• _EXERCISE DIRECTIONS_
With the records in front of you, set every one of them down exactly.

(Saved data entries)
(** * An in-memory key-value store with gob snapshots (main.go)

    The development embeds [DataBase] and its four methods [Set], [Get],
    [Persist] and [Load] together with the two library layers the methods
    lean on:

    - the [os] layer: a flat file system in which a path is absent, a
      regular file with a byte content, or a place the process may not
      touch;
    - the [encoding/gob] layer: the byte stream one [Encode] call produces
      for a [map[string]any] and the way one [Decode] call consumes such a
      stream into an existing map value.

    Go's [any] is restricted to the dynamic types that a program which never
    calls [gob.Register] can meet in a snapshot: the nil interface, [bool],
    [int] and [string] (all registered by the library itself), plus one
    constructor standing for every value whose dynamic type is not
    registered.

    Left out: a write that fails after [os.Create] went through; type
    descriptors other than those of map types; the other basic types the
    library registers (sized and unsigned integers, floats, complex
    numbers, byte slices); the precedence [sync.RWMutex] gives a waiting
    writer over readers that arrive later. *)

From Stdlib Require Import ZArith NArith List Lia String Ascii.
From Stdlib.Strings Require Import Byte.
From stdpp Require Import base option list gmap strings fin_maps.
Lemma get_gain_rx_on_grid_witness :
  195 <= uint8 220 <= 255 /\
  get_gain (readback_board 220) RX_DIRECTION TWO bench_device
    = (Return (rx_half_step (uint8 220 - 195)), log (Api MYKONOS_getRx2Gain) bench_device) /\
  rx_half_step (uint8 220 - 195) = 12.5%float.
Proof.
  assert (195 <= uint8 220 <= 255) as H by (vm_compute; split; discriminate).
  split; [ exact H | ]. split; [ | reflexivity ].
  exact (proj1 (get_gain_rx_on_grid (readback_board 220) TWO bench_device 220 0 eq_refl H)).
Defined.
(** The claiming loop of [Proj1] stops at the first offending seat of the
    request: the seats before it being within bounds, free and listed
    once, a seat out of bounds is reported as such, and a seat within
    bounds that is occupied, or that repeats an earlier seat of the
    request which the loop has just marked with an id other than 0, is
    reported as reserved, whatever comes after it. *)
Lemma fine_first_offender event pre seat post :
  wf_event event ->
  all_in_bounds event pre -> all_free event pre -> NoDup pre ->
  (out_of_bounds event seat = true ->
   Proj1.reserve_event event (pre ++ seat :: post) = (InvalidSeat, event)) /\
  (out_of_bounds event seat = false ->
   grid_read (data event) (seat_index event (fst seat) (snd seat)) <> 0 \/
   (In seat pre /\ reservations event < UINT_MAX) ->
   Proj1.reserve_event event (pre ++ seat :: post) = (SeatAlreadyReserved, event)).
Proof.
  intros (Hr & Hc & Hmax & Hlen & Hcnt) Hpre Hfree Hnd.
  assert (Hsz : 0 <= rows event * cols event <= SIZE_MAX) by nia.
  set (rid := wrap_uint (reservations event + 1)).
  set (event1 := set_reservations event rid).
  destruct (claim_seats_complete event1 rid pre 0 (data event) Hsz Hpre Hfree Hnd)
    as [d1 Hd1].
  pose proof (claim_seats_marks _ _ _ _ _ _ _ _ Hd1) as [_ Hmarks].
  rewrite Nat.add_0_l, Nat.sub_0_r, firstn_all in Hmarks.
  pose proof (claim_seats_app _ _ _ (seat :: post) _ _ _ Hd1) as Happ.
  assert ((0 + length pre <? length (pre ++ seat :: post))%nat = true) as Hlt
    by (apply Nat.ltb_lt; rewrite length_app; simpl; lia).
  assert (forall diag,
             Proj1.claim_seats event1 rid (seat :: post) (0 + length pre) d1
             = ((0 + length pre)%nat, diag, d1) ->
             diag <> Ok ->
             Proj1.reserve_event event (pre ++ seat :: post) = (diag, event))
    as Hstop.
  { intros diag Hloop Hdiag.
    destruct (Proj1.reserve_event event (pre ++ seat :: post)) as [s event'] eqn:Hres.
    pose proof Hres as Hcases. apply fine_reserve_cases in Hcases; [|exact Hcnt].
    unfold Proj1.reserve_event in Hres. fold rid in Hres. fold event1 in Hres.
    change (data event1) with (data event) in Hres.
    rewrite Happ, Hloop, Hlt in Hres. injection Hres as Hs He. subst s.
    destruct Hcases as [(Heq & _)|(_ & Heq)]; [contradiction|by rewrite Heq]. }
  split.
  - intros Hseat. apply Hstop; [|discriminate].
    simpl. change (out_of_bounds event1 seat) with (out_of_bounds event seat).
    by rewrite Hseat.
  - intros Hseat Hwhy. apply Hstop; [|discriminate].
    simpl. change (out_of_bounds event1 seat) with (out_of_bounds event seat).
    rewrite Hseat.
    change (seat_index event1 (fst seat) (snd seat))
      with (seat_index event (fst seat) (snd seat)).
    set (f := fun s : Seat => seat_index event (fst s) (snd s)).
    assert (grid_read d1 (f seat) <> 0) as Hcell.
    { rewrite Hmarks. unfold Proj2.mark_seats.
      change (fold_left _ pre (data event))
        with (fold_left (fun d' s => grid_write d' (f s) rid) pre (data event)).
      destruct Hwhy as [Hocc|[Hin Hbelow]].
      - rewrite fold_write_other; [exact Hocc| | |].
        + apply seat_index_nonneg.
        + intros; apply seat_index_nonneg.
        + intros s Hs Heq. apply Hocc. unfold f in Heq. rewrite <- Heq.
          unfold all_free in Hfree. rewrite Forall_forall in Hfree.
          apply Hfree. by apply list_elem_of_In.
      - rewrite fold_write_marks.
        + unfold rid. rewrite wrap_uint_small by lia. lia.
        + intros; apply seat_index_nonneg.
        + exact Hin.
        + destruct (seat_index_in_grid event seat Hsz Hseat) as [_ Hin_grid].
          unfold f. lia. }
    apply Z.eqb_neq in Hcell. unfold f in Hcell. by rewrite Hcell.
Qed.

• _REPLY TO THE TASK_
(** * An in-memory key-value store with gob snapshots (main.go)

    The development embeds [DataBase] and its four methods [Set], [Get],
    [Persist] and [Load] together with the two library layers the methods
    lean on:

    - the [os] layer: a flat file system in which a path is absent, a
      regular file with a byte content, or a place the process may not
      touch;
    - the [encoding/gob] layer: the byte stream one [Encode] call produces
      for a [map[string]any] and the way one [Decode] call consumes such a
      stream into an existing map value.

    Go's [any] is restricted to the dynamic types that a program which never
    calls [gob.Register] can meet in a snapshot: the nil interface, [bool],
    [int] and [string] (all registered by the library itself), plus one
    constructor standing for every value whose dynamic type is not
    registered.

    Left out: a write that fails after [os.Create] went through; type
    descriptors other than those of map types; the other basic types the
    library registers (sized and unsigned integers, floats, complex
    numbers, byte slices); the precedence [sync.RWMutex] gives a waiting
    writer over readers that arrive later. *)

From Stdlib Require Import ZArith NArith List Lia String Ascii.
From Stdlib.Strings Require Import Byte.
From stdpp Require Import base option list gmap strings fin_maps.
Lemma get_gain_rx_on_grid_witness :
  195 <= uint8 220 <= 255 /\
  get_gain (readback_board 220) RX_DIRECTION TWO bench_device
    = (Return (rx_half_step (uint8 220 - 195)), log (Api MYKONOS_getRx2Gain) bench_device) /\
  rx_half_step (uint8 220 - 195) = 12.5%float.
Proof.
  assert (195 <= uint8 220 <= 255) as H by (vm_compute; split; discriminate).
  split; [ exact H | ]. split; [ | reflexivity ].
  exact (proj1 (get_gain_rx_on_grid (readback_board 220) TWO bench_device 220 0 eq_refl H)).
Defined.
(** The claiming loop of [Proj1] stops at the first offending seat of the
    request: the seats before it being within bounds, free and listed
    once, a seat out of bounds is reported as such, and a seat within
    bounds that is occupied, or that repeats an earlier seat of the
    request which the loop has just marked with an id other than 0, is
    reported as reserved, whatever comes after it. *)
Lemma fine_first_offender event pre seat post :
  wf_event event ->
  all_in_bounds event pre -> all_free event pre -> NoDup pre ->
  (out_of_bounds event seat = true ->
   Proj1.reserve_event event (pre ++ seat :: post) = (InvalidSeat, event)) /\
  (out_of_bounds event seat = false ->
   grid_read (data event) (seat_index event (fst seat) (snd seat)) <> 0 \/
   (In seat pre /\ reservations event < UINT_MAX) ->
   Proj1.reserve_event event (pre ++ seat :: post) = (SeatAlreadyReserved, event)).
Proof.
  intros (Hr & Hc & Hmax & Hlen & Hcnt) Hpre Hfree Hnd.
  assert (Hsz : 0 <= rows event * cols event <= SIZE_MAX) by nia.
  set (rid := wrap_uint (reservations event + 1)).
  set (event1 := set_reservations event rid).
  destruct (claim_seats_complete event1 rid pre 0 (data event) Hsz Hpre Hfree Hnd)
    as [d1 Hd1].
  pose proof (claim_seats_marks _ _ _ _ _ _ _ _ Hd1) as [_ Hmarks].
  rewrite Nat.add_0_l, Nat.sub_0_r, firstn_all in Hmarks.
  pose proof (claim_seats_app _ _ _ (seat :: post) _ _ _ Hd1) as Happ.
  assert ((0 + length pre <? length (pre ++ seat :: post))%nat = true) as Hlt
    by (apply Nat.ltb_lt; rewrite length_app; simpl; lia).
  assert (forall diag,
             Proj1.claim_seats event1 rid (seat :: post) (0 + length pre) d1
             = ((0 + length pre)%nat, diag, d1) ->
             diag <> Ok ->
             Proj1.reserve_event event (pre ++ seat :: post) = (diag, event))
    as Hstop.
  { intros diag Hloop Hdiag.
    destruct (Proj1.reserve_event event (pre ++ seat :: post)) as [s event'] eqn:Hres.
    pose proof Hres as Hcases. apply fine_reserve_cases in Hcases; [|exact Hcnt].
    unfold Proj1.reserve_event in Hres. fold rid in Hres. fold event1 in Hres.
    change (data event1) with (data event) in Hres.
    rewrite Happ, Hloop, Hlt in Hres. injection Hres as Hs He. subst s.
    destruct Hcases as [(Heq & _)|(_ & Heq)]; [contradiction|by rewrite Heq]. }
  split.
  - intros Hseat. apply Hstop; [|discriminate].
    simpl. change (out_of_bounds event1 seat) with (out_of_bounds event seat).
    by rewrite Hseat.
  - intros Hseat Hwhy. apply Hstop; [|discriminate].
    simpl. change (out_of_bounds event1 seat) with (out_of_bounds event seat).
    rewrite Hseat.
    change (seat_index event1 (fst seat) (snd seat))
      with (seat_index event (fst seat) (snd seat)).
    set (f := fun s : Seat => seat_index event (fst s) (snd s)).
    assert (grid_read d1 (f seat) <> 0) as Hcell.
    { rewrite Hmarks. unfold Proj2.mark_seats.
      change (fold_left _ pre (data event))
        with (fold_left (fun d' s => grid_write d' (f s) rid) pre (data event)).
      destruct Hwhy as [Hocc|[Hin Hbelow]].
      - rewrite fold_write_other; [exact Hocc| | |].
        + apply seat_index_nonneg.
        + intros; apply seat_index_nonneg.
        + intros s Hs Heq. apply Hocc. unfold f in Heq. rewrite <- Heq.
          unfold all_free in Hfree. rewrite Forall_forall in Hfree.
          apply Hfree. by apply list_elem_of_In.
      - rewrite fold_write_marks.
        + unfold rid. rewrite wrap_uint_small by lia. lia.
        + intros; apply seat_index_nonneg.
        + exact Hin.
        + destruct (seat_index_in_grid event seat Hsz Hseat) as [_ Hin_grid].
          unfold f. lia. }
    apply Z.eqb_neq in Hcell. unfold f in Hcell. by rewrite Hcell.
Qed.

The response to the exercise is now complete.